Stored items:

Lemma occurs_nil bs p : 0 ≤ p ≤ len bs → occurs bs p [].
Proof. intros Hp. split; [done|]. apply prefix_nil. Qed.

Lemma occurs_app bs p l1 l2 :
  occurs bs p (l1 ++ l2) ↔ occurs bs p l1 ∧ occurs bs (p + len l1) l2.
Proof.
  assert (0 ≤ p → drop (Z.to_nat (p + len l1)) bs = drop (length l1) (drop (Z.to_nat p) bs))
    as Hd by (intros Hp; rewrite drop_drop; f_equal; unfold len; lia).
  split.
  - intros Ho. pose proof Ho as [Hp [k Hk]].
    assert (occurs bs p l1) as Ho1 by (split; [done|]; exists (l2 ++ k); by rewrite app_assoc).
    split; [done|]. split; [by apply occurs_range|]. rewrite Hd, Hk by lia.
    rewrite <- app_assoc, drop_app_length. by exists k.
  - intros [[Hp [k Hk]] [_ Hl2]]. split; [done|]. rewrite Hd, Hk, drop_app_length in Hl2 by lia.
    rewrite Hk. by apply prefix_app.
Qed.

Section recog.
Context `{Profile} (bs : list Z) (base : Z) (Hbs : bytes_ok bs).

Lemma occurs_bytes p l : occurs bs p l → Forall is_u8 l.
Proof.
  destruct Hbs as [Hf _]. intros [_ [k Hk]]. apply (Forall_app is_u8 l k). rewrite <- Hk.
  by apply Forall_drop.
Qed.

Definition Recog {A} (p : Z) (m : CM A) (G : list Z → A → Prop) : Prop :=
  0 ≤ p ≤ len bs → ∀ v c,
  m (mkCursor bs p base) = (Ok v, c) ↔
  ∃ l, occurs bs p l ∧ c = mkCursor bs (p + len l) base ∧ G l v.

Lemma recog_iff {A} p (m : CM A) (G G' : list Z → A → Prop) :
  Recog p m G → (∀ l v, occurs bs p l → G l v ↔ G' l v) → Recog p m G'.
Proof. intros Hm HG Hp v c. rewrite (Hm Hp). naive_solver. Qed.

Lemma recog_bind {A B} p (m : CM A) (f : A → CM B) G1 G2 :
  Recog p m G1 →
  (∀ l v, occurs bs p l → G1 l v → Recog (p + len l) (f v) (G2 l v)) →
  Recog p (m ≫= f) (λ l w, ∃ l1 v l2, l = l1 ++ l2 ∧ G1 l1 v ∧ G2 l1 v l2 w).
Proof.
  intros Hm Hf Hp w c. rewrite sm_bind_ok. split.
  - intros (v & c1 & (l1 & Ho1 & -> & H1)%(Hm Hp) & Hw).
    apply (Hf l1 v Ho1 H1 (occurs_range _ _ _ Ho1)) in Hw as (l2 & Ho2 & -> & H2).
    exists (l1 ++ l2). rewrite occurs_app, len_app, Z.add_assoc. naive_solver.
  - intros (l & Ho & -> & l1 & v & l2 & -> & H1 & H2). apply occurs_app in Ho as [Ho1 Ho2].
    exists v, (mkCursor bs (p + len l1) base). rewrite len_app, Z.add_assoc. split.
    + apply (Hm Hp). eauto.
    + apply (Hf l1 v Ho1 H1 (occurs_range _ _ _ Ho1)). eauto.
Qed.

Your assignment
Track down all lines above with the string "assert" and copy them.

Output of the task
  assert (0 ≤ p → drop (Z.to_nat (p + len l1)) bs = drop (length l1) (drop (Z.to_nat p) bs))
    assert (occurs bs p l1) as Ho1 by (split; [done|]; exists (l2 ++ k); by rewrite app_assoc).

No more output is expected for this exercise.